Wearing Jordan 1s With a Suit
We get it. Ten years ago this look turned heads. The first few guys who did it looked original. Today? It looks like you got dressed in the dark and couldn’t find your dress shoes. Jordans are classics. Suits are classics. They don’t need to be forced into a relationship.

Relationship Podcasts
Every week it’s another battle of the sexes hosted by people who can’t seem to keep a relationship together themselves. Everybody’s exposing somebody. Nobody’s learning anything. If your relationship advice comes from people who specialize in breakups, drama, and viral clips, don’t be surprised when your love life starts looking like their comment section.

Internet Experts
Social media has convinced people they know celebrities personally. Somehow a guy sitting in his mother’s basement has a thirty-minute breakdown explaining why Jay-Z made a business decision, even though he’s never been within a hundred feet of Jay-Z. Confidence has replaced credibility, and that’s becoming a real problem.

Fast Food
At this point, you’re not confused. You’re committed. We know what’s in it. We know what it does to our bodies. We know there are healthier choices almost everywhere. If you’re still making fast food a lifestyle, that’s between you and your cardiologist.

Walking Around Smelling Like Marijuana
Smoke if you want. That’s your bus iness. Making everybody else participate isn’t. Walking into a restaurant, grocery store, airport, or family gathering smelling like you just left a hotboxed garage isn’t freedom. It’s bad manners. Cologne and soap are still available.

Being Fashionably Late
Who started this lie? Being late isn’t cute. It doesn’t make you important. It doesn’t make you mysterious. It tells everybody waiting that your time matters more than theirs. If you’re always thirty minutes late, you’re not busy. You’re inconsiderate. The rest of us have lives too.

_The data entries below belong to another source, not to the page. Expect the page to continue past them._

(** * Loading *)
Lemma ascii_compare_N a b : Ascii.compare a b = N.compare (N_of_ascii a) (N_of_ascii b).
Proof. done. Qed.
Lemma leb_cons a x b y : String.leb (String a x) (String b y) = true <-> (N_of_ascii a < N_of_ascii b)%N \/ (a = b /\ String.leb x y = true).
Proof.
  unfold String.leb. cbn [String.compare]. rewrite ascii_compare_N. destruct (N.compare_spec (N_of_ascii a) (N_of_ascii b)) as [E | E | E].
  - assert (a = b) as <- by (rewrite <- (ascii_N_embedding a), <- (ascii_N_embedding b); congruence). split; [by right|]. intros [H | [_ H]]; [lia|done].
  - split; [by left|done].
  - split; [discriminate|]. intros [H | [-> _]]; lia.
Qed.
Lemma leb_trans x y z : String.leb x y = true -> String.leb y z = true -> String.leb x z = true.
Proof.
  revert y z. induction x as [|a x IH]; intros [|b y] [|c z] Hxy Hyz; try done.
  apply leb_cons in Hxy, Hyz. apply leb_cons. destruct Hxy as [H1 | [-> H1]], Hyz as [H2 | [-> H2]]; [left; lia|by left|by left|right; split; [done|by apply (IH y)]].
Qed.
#[global] Instance before_total : Total before.
Proof. intros a b. unfold before. destruct (String.leb_total (Version a) (Version b)) as [-> | ->]; [by left|by right]. Qed.
#[global] Instance before_trans : Transitive before.
Proof. intros a b c Hab Hbc. unfold before, is_true in *. by apply leb_trans with (Version b). Qed.

Definition keyed (m : gmap string Migration) : Prop := forall v mig, m !! v = Some mig -> Version mig = v.
Lemma load_file_keyed m file : keyed m -> keyed (load_file m file).
Proof.
  intros Hm. unfold load_file. destruct (file_of file.1) as [[[version name] up]|]; [|done].
  intros v mig. destruct (decide (v = version)) as [-> | Hne]; [|rewrite lookup_insert_ne by done; apply Hm].
  rewrite lookup_insert_eq. intros [= <-]. destruct (m !! version) as [old|] eqn:E; cbn [default]; destruct up; cbn; try done; by apply Hm.
Qed.
Lemma load_keyed files m : keyed m -> keyed (fold_left load_file files m).
Proof. revert m. induction files as [|f files IH]; intros m Hm; [done|]. cbn [fold_left]. by apply IH, load_file_keyed. Qed.
Lemma keyed_versions m : keyed m -> map Version (map snd (map_to_list m)) = map fst (map_to_list m).
Proof.
  intros Hm. rewrite List.map_map. apply List.map_ext_in. intros [v mig] Hin. apply list_elem_of_In, elem_of_map_to_list in Hin. by apply Hm.
Qed.
(** Migrations are loaded in the order of their versions, one of each. *)
Lemma loaded_sorted files : StronglySorted before (loadMigrations files).
Proof. apply StronglySorted_merge_sort; apply _. Qed.
Lemma loaded_once files : NoDup (map Version (loadMigrations files)).
Proof.
  unfold loadMigrations. rewrite (merge_sort_Permutation before). rewrite keyed_versions; [apply NoDup_fst_map_to_list|].
  apply load_keyed. intros v mig H. by rewrite lookup_empty in H.
Qed.

(** * Applying and rolling back *)
Section Correct.
Context {W : Type}.
Variables (run_sql : string -> W -> result string W) (fault : nat -> option string) (now : nat -> Z).
#[local] Abbreviation run := (runMigration run_sql fault now).

(** What scripts do, one after the other. *)
Fixpoint run_scripts (scripts : list string) (w : W) : option W :=
  match scripts with
  | [] => Some w
  | s :: scripts' => match run_sql s w with Ok w' => run_scripts scripts' w' | Err _ => None end
  end.
Lemma run_scripts_app a b w : run_scripts (a ++ b)%list w = match run_scripts a w with Some w' => run_scripts b w' | None => None end.
Proof. revert w. induction a as [|s a IH]; intros w; [done|]. cbn. destruct (run_sql s w); [apply IH|done]. Qed.

Definition same (a b : DB W) : Prop := applied a = applied b /\ schema a = schema b.
Lemma same_trans a b c : same a b -> same b c -> same a c.
Proof. intros [] []. split; congruence. Qed.
Lemma call_same db : same (call fault db).1 db.
Proof. by split. Qed.

Lemma getApplied_cases db db' r : getAppliedMigrations fault db = (db', r) ->
  same db' db /\ match r with Ok done => done = applied db | Err _ => exists n, is_Some (fault n) end.
Proof.
  unfold getAppliedMigrations, call. cbn [calls applied schema].
  destruct (fault (calls db)) eqn:E1; [intros [= <- <-]; split; [done|eauto]|].
  destruct (fault (S (calls db))) eqn:E2; [intros [= <- <-]; split; [done|eauto]|].
  destruct (fault (S (S (calls db)))) eqn:E3; intros [= <- <-]; (split; [done|eauto]).
Qed.

(** One migration, in one transaction: all of it or nothing. *)
Definition committed (mig : Migration) (up : bool) (db db' : DB W) : Prop :=
  run_sql (if up then UpSQL mig else DownSQL mig) (schema db) = Ok (schema db') /\
  (if up then applied db !! Version mig = None /\ exists t, applied db' = <[Version mig := t]> (applied db)
   else applied db' = delete (Version mig) (applied db)).
(** Why a migration fails. *)
Definition obstacle (mig : Migration) (up : bool) (db : DB W) : Prop :=
  (exists n, is_Some (fault n)) \/ (if up then UpSQL mig else DownSQL mig) = "" \/
  is_ok (run_sql (if up then UpSQL mig else DownSQL mig) (schema db)) = false \/ (up = true /\ is_Some (applied db !! Version mig)).

Lemma run_cases mig up db db' r : run mig up db = (db', r) ->
  match r with Ok _ => committed mig up db db' | Err _ => same db' db /\ obstacle mig up db end.
Proof.
  unfold runMigration, step, call, committed, obstacle. cbn [calls applied schema].
  destruct (fault (calls db)) eqn:E1; [intros [= <- <-]; split; [done|eauto]|].
  set (q := if up then UpSQL mig else DownSQL mig). destruct (String.eqb_spec q "") as [Hq | Hq]; [intros [= <- <-]; split; [done|auto]|].
  destruct (fault (S (calls db))) eqn:E2; [intros [= <- <-]; split; [done|eauto]|]. cbn [applied schema calls].
  destruct (run_sql q (schema db)) as [w | e] eqn:Ew; [|intros [= <- <-]; split; [done|cbn; auto]].
  destruct (fault (S (S (calls db)))) eqn:E3; [intros [= <- <-]; split; [done|eauto]|]. cbn [applied schema calls].
  destruct up.
  - destruct (applied db !! Version mig) eqn:Ea; [intros [= <- <-]; split; [done|right; right; right; split; [done|by eexists]]|].
    destruct (fault (S (S (S (calls db))))) eqn:E4; intros [= <- <-]; [split; [done|eauto]|]. cbn. split; [done|]. split; [done|by eexists].
  - destruct (fault (S (S (S (calls db))))) eqn:E4; intros [= <- <-]; [split; [done|eauto]|]. by cbn.
Qed.

(** ** Up *)
Definition pending (migrations : list Migration) (done : gmap string Z) : list Migration :=
  filter (fun mig => done !! Version mig = None) migrations.
Lemma pending_sorted migrations done : StronglySorted before migrations -> StronglySorted before (pending migrations done).
Proof.
  induction 1 as [|m l Hs IH Hf]; [constructor|]. unfold pending. rewrite filter_cons. destruct (decide _); [|done].
  constructor; [done|]. apply Forall_forall. intros x [_ Hx]%list_elem_of_filter. by apply (Forall_forall (before m) l).
Qed.
Lemma sorted_prefix (l rest : list Migration) : StronglySorted before (l ++ rest)%list -> StronglySorted before l.
Proof. induction l as [|m l IH]; intros Hs; [constructor|]. apply StronglySorted_inv in Hs as [Hs Hf]. constructor; [by apply IH|]. by apply Forall_app in Hf as [Hf _]. Qed.
(** The database after the migrations [l], one after the other. *)
Definition upgraded (l : list Migration) (db db' : DB W) : Prop :=
  run_scripts (map UpSQL l) (schema db) = Some (schema db') /\
  dom (applied db') = dom (applied db) ∪ list_to_set (map Version l) /\ applied db ⊆ applied db'.
Lemma upgraded_same db db' : same db' db -> upgraded [] db db'.
Proof. intros [Ha Hs]. unfold upgraded. rewrite Ha, Hs. split; [done|]. split; [set_solver|done]. Qed.
Lemma upgraded_cons mig l db db1 db' : committed mig true db db1 -> upgraded l db1 db' -> upgraded (mig :: l) db db'.
Proof.
  intros (Hs & Hnone & t & Ht) (H1 & H2 & H3). split; [|split].
  - cbn. by rewrite Hs.
  - rewrite H2, Ht, dom_insert_L. cbn. set_solver.
  - transitivity (applied db1); [|done]. rewrite Ht. by apply insert_subseteq.
Qed.
Lemma upgraded_from db0 l db db' : same db db0 -> upgraded l db db' -> upgraded l db0 db'.
Proof. intros [Ha Hs]. unfold upgraded. by rewrite Ha, Hs. Qed.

Taking Pictures of Every Meal
Your fries don’t need a photo shoot. Neither does your chicken sandwich. If your date finishes eating before you’ve found the perfect filter, don’t be shocked when there’s no second date. Sometimes the best way to enjoy dinner is to actually eat it while it’s hot.

Being Proud of Being “Unfiltered”
No, you’re not brutally honest. You’re just rude. There’s a difference. People who constantly announce they’re “unfiltered” usually expect everyone else to tolerate behavior they’d never accept themselves. Class never goes out of style. A lack of self-control never comes into fashion.
The older we get, the more we realize that real cool has nothing to do with trends. It’s about being considerate, confident, healthy, and self-aware. Everything else eventually ends up where it belongs, in the bargain bin of bad ideas.